Saved data entries:

◇ ◇ ◇

(** Without messages, delays and a time limit nothing else disturbs it. *)
Lemma pc_exec_busy `{!BoundedFifoLaws B string} cap q l s s' :
  pc_inv cap q s -> run_inv s -> time_limit cl = 0 -> sleep cl <= 0 -> verbose cl = 0 ->
  0 < consumers cl -> busy s -> pc_exec l s = Step s' -> busy s'.
Proof.
  intros Hi Hr Ht Hsl Hv Hc Hb Hst. pose proof (phase_live _ _ _ _ Ht (run_phase _ Hr)) as Hlive.
  destruct l as [i j|i j| |i|i|i|i]; simpl in Hst;
    try (apply on_thread_Step in Hst as (t & E & Hst));
    [by eapply producer_busy|by eapply consumer_busy| | | | |].
  - unfold run_main in Hst. destruct (runner _ _ _ _) as [[[m ps] cs]| |] eqn:E; simplify_eq.
    unfold busy, nP, nA in *. simpl.
    destruct (runner_changes _ _ _ _ _ _ _ E) as [[-> ->]|[(i & p & Hp & -> & ->)|(i & c & Hc' & -> & ->)]].
    + done.
    + pose proof (countb_insert (fun p => ppc_beq (p_pc p) P_signal) _ _ _ (w_cancel p) Hp) as H.
      cbv beta in H. change (p_pc (w_cancel p)) with (p_pc p) in H.
      destruct Hb; [by left|right; lia].
    + pose proof (countb_insert active _ _ _ (w_cancel c) Hc') as H.
      change (active (w_cancel c)) with (active c) in H. destruct Hb; [by left|right; lia].
  - pose proof (Forall_lookup_1 _ _ _ _ Hlive E) as Hl. unfold live in Hl. simpl in Hl.
    unfold kill_producer in Hst. by rewrite Hl in Hst.
  - pose proof (nA_set i t (goto_c t C_cancelled) s E) as Ha. unfold kill_consumer in Hst.
    assert ((0 <? sleep cl) || negb (verbose cl =? 0) = false) as Hno by lia. rewrite Hno in Hst.
    destruct t as [[] line []]; simpl in *; try done; simplify_eq.
    unfold busy, nP, nA in *. simpl in *. destruct Hb; [by left|right; lia].
  - pose proof (mon_nP_set i t (goto_p t P_relock) s P_signal E) as Hp. unfold wake_producer in Hst.
    destruct t as [[] f line cn]; simplify_eq/=. unfold busy, nP, nA in *. simpl in *.
    destruct Hb; [by left|right; lia].
  - pose proof (nA_set i t (goto_c t C_relock) s E) as Ha. unfold wake_consumer in Hst.
    destruct t as [[] line cn]; simplify_eq/=. unfold busy, nA in *. simpl in *. right. lia.
Qed.

Lemma reach_busy `{!BoundedFifoLaws B string} cap b s :
  bf_rep cap [] b -> time_limit cl = 0 -> sleep cl <= 0 -> verbose cl = 0 -> 0 < consumers cl ->
  reach pc_exec (pc_init b) s -> busy s.
Proof.
  intros Hb Ht Hsl Hv Hc Hs. induction Hs as [|l s s' Hs IH Hst]; [by left|].
  destruct (mon_pc_reach_inv cap b s Hb Hs) as [q Hi].
  eapply pc_exec_busy; [exact Hi|by eapply mon_reach_run_inv|done..].
Qed.

(** ** Properties *)

(** C13.  In every interleaving of the producers, the consumers, the main
    thread, their cancellations and of waits that end by themselves: no call
    on the buffer is undefined; at most one thread owns the mutex; the buffer
    holds, in FIFO order, what was pushed and not yet popped; every popped line is
    in the hand of exactly one consumer or has been dealt with, once; and the
    output is the dealt-with lines that pass [cl_shouldprint], in order. *)
Theorem mon_interleavings_safe `{!BoundedFifoLaws B string} cap b s
  (Hb : bf_rep cap [] b) (Hs : reach pc_exec (pc_init b) s) :
  safe pc_exec s /\ (holders s <= 1)%nat /\
  exists q,
    bf_rep cap q (buf s) /\ Z.of_nat (length q) <= cap /\
    pushed s = popped s ++ q /\
    popped s ≡ₚ consumed s ++ concat (map in_hand (conss s)) /\
    out s = List.filter (cl_shouldprint cl) (consumed s).
Proof.
  destruct (mon_pc_reach_inv cap b s Hb Hs) as [q Hi].
  split; [by eapply mon_pc_inv_safe|]. destruct Hi as [Hr Hf Hm _ _ _ _ Hl Ho].
  split; [destruct (locked s); lia|]. exists q. by pose proof (bf_rep_bound _ _ _ Hr).
Qed.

◇ ◇ ◇

What you have to do:
Retype the records above, but only those lines that fall between the line containing "0 < consumers cl -> busy" and the line containing "destruct l as", with both of those lines included, exactly as written.

Solution to the problem:
  0 < consumers cl -> busy s -> pc_exec l s = Step s' -> busy s'.
Proof.
  intros Hi Hr Ht Hsl Hv Hc Hb Hst. pose proof (phase_live _ _ _ _ Ht (run_phase _ Hr)) as Hlive.
  destruct l as [i j|i j| |i|i|i|i]; simpl in Hst;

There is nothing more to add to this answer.